Are stock market investors suffering more in the 21st Century than they did during the Great Depression of 1929?

This webpage will be updated annually after Standard and Poor's reported earnings for the previous year are available i.e., normally during April.

The conventional wisdom proclaims that the Great Depression of 1929 won't be repeated again, primarily because of social safety nets and because government bureaucrats are far too sophisticated to permit a disaster like that to occur again.

There is no doubt that the social safety nets today have eliminated much of the suffering that occurred during the Depression of 1929. However, I examined the stock market returns during the Depression of 1929, and I compared them to stock market returns of the Depression of 2000.

That convinced me that stock market investors were suffering more now than they did during the thirties and forties. From 1999 thru 2011 the inflation adjusted returns of contemporary investors were lower than the returns of our 1929 Depression era forebears, but after 2011, contemporary investors started winning.


The inflation adjusted chart above uses US Government Consumer Price Index (CPI) data for inflation, Robert Shiller's (Yale University) inflation adjusted Stock Market data after 1928, and Standard and Poor's inflation adjusted data for the S&P 500 after 1999. Dividends are included in all the data. The chart shows that at the end of 2011 our depression era forebears were ahead of contemporary investors, but after 2011 contemporary investors started winning.

Does that mean "Happy Days" are here again?

Happy Days may be here again, but think about this:

During 1945 the market gained 34.13%, excluding inflation, but including dividends.

During 1946 the market lost 8.26%, excluding inflation, but including dividends.

After that, it was straight up (with a few minor corrections) until 1973.

Also, consider the fact that the greatest governmental economic stimulation the world had ever seen began after 1941, but the current round of stimulation is (probably) ending.

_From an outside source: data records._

Definition compensate (plan : pyval) : CS (list (CapabilityResult Evidence)) :=
  steps ← lift (_validated_completed_steps plan);
  user ← gets (λ s, host_user (x_world s));
  ready ← lift (map_err CompensationOther (plan_is_compensatable user rg metadata plan));
  lift (raise_when (negb ready) (CapabilityCompensationError (u "capability_compensation_unavailable")));;
  foldST compensate_step [] (reverse steps).
End compensation.

(** ** Which plans can be compensated *)

Section facts.
Context (metadata : pydict) (definitions : list CapabilityDefinition)
  (statuses : list CapabilityProviderStatus) (providers : list (pystr * pystr)) (rg : CapabilityRegistry).
Hypothesis built : new_registry definitions statuses providers = Ok rg.
Let reg := by_name (rg_definitions rg).

(** A step of a reversible capability, at its registered version, with a compensator that is
    usable by the user and out of reach of the model. *)
Definition compensatable (user : CapabilityUser) (v : pyval) : Prop := ∃ step name original compensation,
  v = VDict step ∧ get (u "capability") step = VStr name ∧ name ≠ [] ∧
  reg !! name = Some original ∧ get (u "version") step = VStr (d_version original) ∧
  d_effect original = InternalReversible ∧
  reg !! (name ++ u ".revert") = Some compensation ∧ @usable user metadata reg compensation ∧
  d_exposure compensation = ExposeHost ∧ d_effect compensation = InternalReversible.

Lemma resolve_value_Ok name d : resolve_value reg name = Ok d ↔ ∃ s, name = VStr s ∧ reg !! s = Some d.
Proof.
  unfold resolve_value, resolve. destruct name as [| | | |s| |]; simpl; try (split; [done|naive_solver]).
  rewrite of_option_Ok. naive_solver.
Qed.

Lemma compensatable_step_true user k v :
  (∀ name d, reg !! name = Some d → (mem name (d_name <$> k) = true ↔ @usable user metadata reg d)) →
  compensatable_step reg (d_name <$> k) v = Ok true ↔ compensatable user v.
Proof.
  intros Hk. split.
  - destruct v as [| | | | | |step]; try done. unfold compensatable_step. rewrite bind_Ok. intros (o & Ho & H).
    assert (∀ b, Ok b = (Ok true : result plan_exn bool) → b = true) as Hb by congruence. apply Hb in H. clear Hb.
    destruct o as [[[original cname] compensation]|]; [|done].
    rewrite !andb_true_iff, !bool_decide_eq_true, py_eq_str_l in H. destruct H as ((((Hv & He) & Hm) & Hx) & Hce).
    unfold with_compensator in Ho. destruct (resolve_value _ _) as [d|[]] eqn:Hr; try done.
    apply resolve_value_Ok in Hr as (name & Hn & Hreg). rewrite Hn in Ho. destruct name as [|c name]; [done|].
    cbn [compensation_capability_name] in Ho.
    destruct (resolve reg ((c :: name) ++ u ".revert")) as [comp|[]] eqn:Hc; try done.
    apply of_option_Ok in Hc. injection Ho as -> <- ->.
    exists step, (c :: name), original, compensation. apply (Hk _ _ Hc) in Hm.
    split_and!; [reflexivity|exact Hn|discriminate|exact Hreg|exact Hv|exact He|exact Hc|exact Hm|exact Hx|exact Hce].
  - intros (step & name & original & compensation & -> & Hn & Hne & Hreg & Hv & He & Hc & Hu & Hx & Hce). unfold compensatable_step.
    unfold with_compensator. rewrite Hn, (proj2 (resolve_value_Ok (VStr name) original)) by eauto.
    destruct name as [|c name]; [done|]. cbn [compensation_capability_name]. unfold resolve. rewrite Hc.
    cbn [of_option mbind result_bind]. apply (Hk _ _ Hc) in Hu. rewrite Hu, Hv, He, Hx, Hce, !bool_decide_true by done.
    by rewrite (proj2 (py_eq_str _ _)).
Qed.

Lemma all_of_true {E A} (f : A → result E bool) l : all_of f l = Ok true ↔ Forall (λ x, f x = Ok true) l.
Proof.
  induction l as [|x l IH]; simpl; [split; [constructor|done]|]. rewrite Forall_cons, <- IH.
  destruct (f x) as [[]|e]; simpl; naive_solver.
Qed.

Lemma plan_compensatable user v : plan_is_compensatable user rg metadata v = Ok true ↔
  ∃ p steps, v = VDict p ∧ get (u "state") p = VStr (u "completed") ∧ get (u "steps") p = VList steps ∧
    steps ≠ [] ∧ Forall (compensatable user) steps.
Proof.
  destruct (@available_named user metadata _ _ _ _ built) as (k & Ek & Hk). unfold plan_is_compensatable. split.
  - destruct v as [| | | | | |p]; try done. destruct (get (u "steps") p) as [| | | | |[|x steps]|] eqn:Hs; try done.
    destruct (negb _) eqn:Hc; [done|]. apply negb_false_iff, py_eq_str in Hc. rewrite Ek. cbn [mbind result_bind].
    intros H%all_of_true. exists p, (x :: steps). split_and!; [done..|]. eapply Forall_impl; [exact H|].
    intros y Hy. by apply (compensatable_step_true user k y Hk).
  - intros (p & steps & -> & Hc & Hs & Hne & H). rewrite Hs. destruct steps as [|x steps]; [done|].
    rewrite (proj2 (py_eq_str _ _) Hc), Ek. cbn [negb mbind result_bind]. apply all_of_true.
    eapply Forall_impl; [exact H|]. intros y Hy. by apply (compensatable_step_true user k y Hk).
Qed.

(** ** The steps of a completed plan *)

Lemma completed_steps_of acc l steps : foldR completed_step acc l = Ok steps →
  ∃ new, steps = acc ++ new ∧ l = VDict <$> new ∧ Forall (λ d, get (u "state") d = VStr (u "completed")) new.
Proof.
  revert acc. induction l as [|v l IH]; intros acc; simpl; [intros [= <-]; exists []; by rewrite app_nil_r|].
  intros (acc' & Hv & H)%bind_Ok. apply IH in H as (new & -> & -> & Hn). unfold completed_step in Hv.
  destruct v as [| | | | | |d]; try done. destruct (_ && _) eqn:Hc in Hv; [|done]. injection Hv as <-.
  apply andb_true_iff in Hc as [_ Hc%py_eq_str]. exists (d :: new). rewrite <- app_assoc. split_and!; [done..|by constructor].
Qed.
Lemma validated_steps v steps : _validated_completed_steps v = Ok steps →
  ∃ p, v = VDict p ∧ get (u "state") p = VStr (u "completed") ∧ get (u "steps") p = VList (VDict <$> steps) ∧
    steps ≠ [] ∧ Forall (λ d, get (u "state") d = VStr (u "completed")) steps.
Proof.
  destruct v as [| | | | | |p]; try done. unfold _validated_completed_steps.
  intros ([] & Hs%raise_when_Ok%negb_false_iff%py_eq_str & H)%bind_Ok. destruct (get (u "steps") p) as [| | | | |l|] eqn:El; try done.
  apply bind_Ok in H as ([] & Hl%raise_when_Ok%negb_false_iff & H). apply completed_steps_of in H as (new & -> & -> & Hn).
  exists p. rewrite app_nil_l. split_and!; [done..| |done]. intros ->. done.
Qed.
End facts.

(** ** What a compensation calls *)

Section run.
Context {D X Evidence : Type} `{!CapabilityHost D X Evidence}.
Context (metadata : pydict) (definitions : list CapabilityDefinition)
  (statuses : list CapabilityProviderStatus) (providers : list (pystr * pystr)) (rg : CapabilityRegistry).
Hypothesis built : new_registry definitions statuses providers = Ok rg.
Implicit Types (s : executor D X).

(** The one call that reverts a step *)
Definition compensation_call (step : pydict) : handler_call :=
  MkCall ExecuteStage (default [] (as_str (get (u "capability") step)) ++ u ".revert")
    (compensation_payload step) (Some (AuthorityHost, true)).
Definition result_verified (x : CapabilityResult Evidence) : Prop := get (u "verified") (cr_data x) = VBool true.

It is extremely difficult to predict the future, but my guess is that we are not going to share the good fortune of our depression era forebears anytime soon, but I hope I'm wrong.

We'll see ...

Dividend adjusted returns NOT adjusted for inflation

88.97% Total 16 Year return since 1999 for contemporary investors
4.06% Annual 16 Year return since 1999 for contemporary investors

23.69% Total 16 Year return since 1928 for our depression era forebears
1.34% Annual 16 Year return since 1928 for our depression era forebears

Dividend adjusted returns ALSO adjusted for inflation

34.46% Total 16 Year return since 1999 for contemporary investors
1.87% Annual 16 Year return since 1999 for contemporary investors

18.83% Total 16 Year return since 1928 for our depression era forebears
1.08% Annual 16 Year return since 1928 for our depression era forebears

Data Sources

Robert Shiller of Yale University and author of Irrational Exuberance etc. posted data online that includes S&P Composite Index values, earnings and dividends since 1871. Shiller's S&P Composite Index morphed into the S&P 500 during the 1950s.

I used Shiller's data to show that it took until 1943 to break even if you had bought & held stock at the end of 1928. For example, if you had invested $100,000 in Shiller's S&P Composite Index at the end of 1928, and if you had reinvested your dividends and held thru 1943, then you would have had a profit of $3,087 at the end of 1943 i.e., you would have had a stock portfolio worth $103,087.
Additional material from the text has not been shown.